Muchas familias del valle son del clan de los shala y dicen tener un ascendente común, Ded Nika. Sus antepasados llegaron aquí hace unos 350 años huyendo de los otomanos. Su aislamiento les permitió no ser islamizados como el resto del país y conservar su catolicismo, de lo que da fe la iglesia de piedra, decimonónica, en el centro del valle. Las casas tradicionales están diseñadas para facilitar su defensa. Durante siglos corrió mucha sangre en el norte de Albania, por las guerras entre clanes y contra los otomanos, razón por la que la zona es conocida como Brañas Malditas. Los litigios y venganzas estaban regulados por el tradicional kanun, un conjunto de leyes ancestrales que ordenaban la vida social y económica. Si, por ejemplo, un hombre moría a manos de alguien de otro clan, sus familiares tenían que vengarlo matando al asesino o a uno de sus familiares masculinos. Las posibles víctimas de una gjakmarrja, o venganza de sangre, se recluían en las llamadas torres del enclaustramiento, como la Kulla e Ngujimit del valle de Theth, una de las pocas que quedan en Albania. Salían cuando a alguno lograban matarlo o se solucionaba el litigio pagando un tributo, el intercambio de una palabra de honor (besa) o un matrimonio entre clanes. En los litigios mediaba el ­bajraktar, un caudillo local con funciones policiales y de juez de paz. El conductor que nos llevó hasta el valle, dueño de la casa rural que nos alojó, era bajraktar.
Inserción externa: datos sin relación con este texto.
Definition prop_mapping (tpl : AccessTemplate) : gmap string ModelMapping :=
  foldl (fun m mapping => <[mm_Attribute mapping := mapping]> m) ∅ (default [] (tpl_Mappings tpl)).

(** [c.ReportDevicePropertiesWithFilter(device, report)] at the time [now]: the
    report it passes on to [ReportDeviceProperties], and the context. *)
Definition filter_report (now : Z) (c : DmCtx) (device : DeviceInfo) (report : gomap GoVal)
    : DmCtx * outcome (gmap string GoVal) :=
  match GetAccessTemplates c device with
  | Ok tpl =>
      let '(filtered, last) :=
        foldl (filter_entry now (prop_mapping tpl)) (∅, lastReportProperties c)
          (order (entries report)) in
      (set_last c last, Ok filtered)
  | Err e => (c, Err e)
  | Panic w => (c, Panic w)
  | NoFuel => (c, NoFuel)
  end.

(** Whether a value should be reported, from the value reported last. *)
Definition passes (now : Z) (mappings : gmap string ModelMapping)
    (last : option ReportProperty) (key : string) (value : GoVal) : bool :=
  match mappings !! key with
  | None => false
  | Some mapping =>
      is_due now mapping last ||
      deviates mapping value (match last with Some p => rp_Value p | None => VNil end)
  end.

Lemma record_twice now key value s :
  record_report now key value (record_report now key value s) = record_report now key value s.
Proof. unfold record_report. cbn. by rewrite !insert_insert_eq. Qed.

Lemma filter_entry_spec now ms s key value :
  filter_entry now ms s (key, value) =
  if passes now ms (snd s !! key) key value then record_report now key value s else s.
Proof.
  unfold filter_entry, passes. destruct (ms !! key) as [mapping|]; [|done].
  destruct (is_due now mapping (snd s !! key)); cbn [orb]; [|done].
  case_match; [apply record_twice|done].
Qed.

Lemma filter_fold now ms es : forall s,
  NoDup es.*1 ->
  let s' := foldl (filter_entry now ms) s es in
  forall k, match (list_to_map es : gmap string GoVal) !! k with
    | Some v =>
        if passes now ms (snd s !! k) k v
        then fst s' !! k = Some v /\ snd s' !! k = Some {| rp_Time := now; rp_Value := v |}
        else fst s' !! k = fst s !! k /\ snd s' !! k = snd s !! k
    | None => fst s' !! k = fst s !! k /\ snd s' !! k = snd s !! k
    end.
Proof.
  induction es as [|[key value] es IH]; intros s Hnd s' k.
  { done. }
  cbn in Hnd. apply NoDup_cons in Hnd as [Hk Hnd]. subst s'.
  cbn [foldl]. rewrite filter_entry_spec.
  set (s1 := if passes now ms (snd s !! key) key value then _ else s).
  specialize (IH s1 Hnd k). cbn in IH.
  change (list_to_map ((key, value) :: es)) with
    (<[key := value]> (list_to_map es : gmap string GoVal)).
  destruct (decide (k = key)) as [->|Hne].
  - rewrite lookup_insert_eq.
    apply (not_elem_of_list_to_map_1 (M := gmap string)) in Hk. rewrite Hk in IH.
    destruct IH as [-> ->]. subst s1.
    destruct (passes now ms (snd s !! key) key value); cbn; by rewrite ?lookup_insert_eq.
  - rewrite lookup_insert_ne by done.
    assert (Hs1 : fst s1 !! k = fst s !! k /\ snd s1 !! k = snd s !! k).
    { subst s1. destruct (passes now ms _ key value); cbn; by rewrite ?lookup_insert_ne. }
    destruct Hs1 as [H1 H2]. rewrite H1, H2 in IH. done.
Qed.

Context (Horder : forall m, order m ≡ₚ map_to_list m).

(** The mapping of a property: the last one of the template that names it. *)
Definition mapping_of (tpl : AccessTemplate) (k : string) : option ModelMapping :=
  last (filter (fun m => mm_Attribute m = k) (default [] (tpl_Mappings tpl))).

Lemma prop_mapping_lookup tpl k : prop_mapping tpl !! k = mapping_of tpl k.
Proof.
  unfold prop_mapping, mapping_of. induction (default [] (tpl_Mappings tpl)) as [|m l IH] using rev_ind; [done|].
  rewrite foldl_app, filter_app, last_app. cbn [foldl]. destruct (decide (mm_Attribute m = k)) as [Hk|Hk].
  - rewrite filter_cons_True by done. subst k. by rewrite lookup_insert_eq.
  - rewrite filter_cons_False by done. rewrite lookup_insert_ne by done. by rewrite IH.
Qed.

(** The float64 of a value of a type that can be calculated with. *)
Definition float_value (v : GoVal) : option float64 :=
  match v with
  | VInt (KInt | KInt16 | KInt32 | KInt64) z => Some (binary_normalize 53 1024 z 0 false)
  | VFloat32 f => match float32_text f with Ok x => Some x | _ => None end
  | VFloat64 f => Some f
  | _ => None
  end.

Lemma parse_float_value v :
  match parseValueToFloat64 float32_text v with Ok f => Some f | _ => None end = float_value v.
Proof. destruct v; try done; by destruct k. Qed.

(** [x] is [y] and a percentage of it, or more: [x - y >= y * dev / 100] in float64. *)
Definition risen (x y dev : float64) : bool :=
  match SFcompare (SFsub 53 1024 x y)
                  (SFdiv 53 1024 (SFmul 53 1024 y dev) (binary_normalize 53 1024 100 0 false)) with
  | Some Gt | Some Eq => true
  | _ => false
  end.

Lemma SFcompare_sym x y : SFcompare x y = CompOpp <$> SFcompare y x.
Proof.
  destruct x as [[]|[]| |[] m e], y as [[]|[]| |[] n f]; try done; cbn [SFcompare fmap option_fmap option_map];
    change (Pos.compare_cont Eq) with Pos.compare;
    rewrite (Z.compare_antisym f e); destruct (f ?= e); cbn [CompOpp]; try done;
    rewrite (Pos.compare_antisym n m); by destruct (n ?= m)%positive.
Qed.

Lemma deviates_risen mapping value last :
  deviates mapping value last =
  match float_value value, float_value last with
  | Some x, Some y => risen x y (mm_Deviation mapping)
  | _, _ => false
  end.
Proof.
  unfold deviates. rewrite <- !parse_float_value.
  destruct (isCalculable value) eqn:Hc; cbn [andb].
  - destruct (parseValueToFloat64 float32_text value) as [x| | |]; [|done..].
    destruct (parseValueToFloat64 float32_text last) as [y| | |]; [|done..].
    unfold risen, SFleb, a_div, a_mul, a_sub, float64_Arith. rewrite SFcompare_sym.
    by destruct (SFcompare _ _) as [[]|].
  - assert (Hn : parseValueToFloat64 float32_text value = Err ErrUnsupportedValueType)
      by (destruct value; try done; by destruct k).
    by rewrite Hn.
Qed.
Lo más destacable de la zona es su impresionante naturaleza, de la que se puede disfrutar paseando a lo largo del río. Uno de sus atractivos naturales son las cataratas de Grunas, unas de las más altas de Albania con su caída de 30 metros y un estruendo ensordecedor. También la laguna llamada Blue Eye (Syri i Kalter), de aguas turquesas gélidas, alimentada por una cascada, inmersa en frondosa vegetación. Desde la aldea de Nderlysaj el sendero ascendente que lleva a Blue Eye atraviesa cañones, cascadas, piscinas de piedra, bosques, puentes y escalas de madera. A la vuelta se agradece una cerveza Tirana en el rústico merendero de Nderlysaj, sobre el río y mirando a las montañas.

Las noches en el valle también son impresionantes; la nula contaminación lumínica permite disfrutar del cielo estrellado en todo su esplendor.

Para los amantes del trekking está el sendero que lleva a Valbonë, unas siete horas de marcha. Podemos utilizarlo también como salida del valle. Dirigiéndonos después por carretera hasta Fierzë, en barco hasta Koman atravesando un escarpado cañón y desde aquí en coche de vuelta a Shkodra. La otra posibilidad es volver a “disfrutar” del camino de ida. Cuando regresamos, en nuestro traqueteado minibús viajaba gente del valle. Iban a un funeral. La noche anterior tres hombres se habían despeñado en su vehículo. Es mejor no pensar que también los lugareños, que conocen el camino, pueden sufrir un accidente y centrarse en apreciar durante el trayecto el espectacular paisaje montañoso sin mirar hacia abajo. La futura carretera facilitará el acceso al valle, lo que sin duda aguardan sus hospitalarios habitantes; pero también le hará perder ese carácter de paz y aislamiento que junto a su belleza forman parte de su encanto.

Manuel Florentín es editor y autor del ensayo ‘La unidad europea. Historia de un sueño’ (Anaya).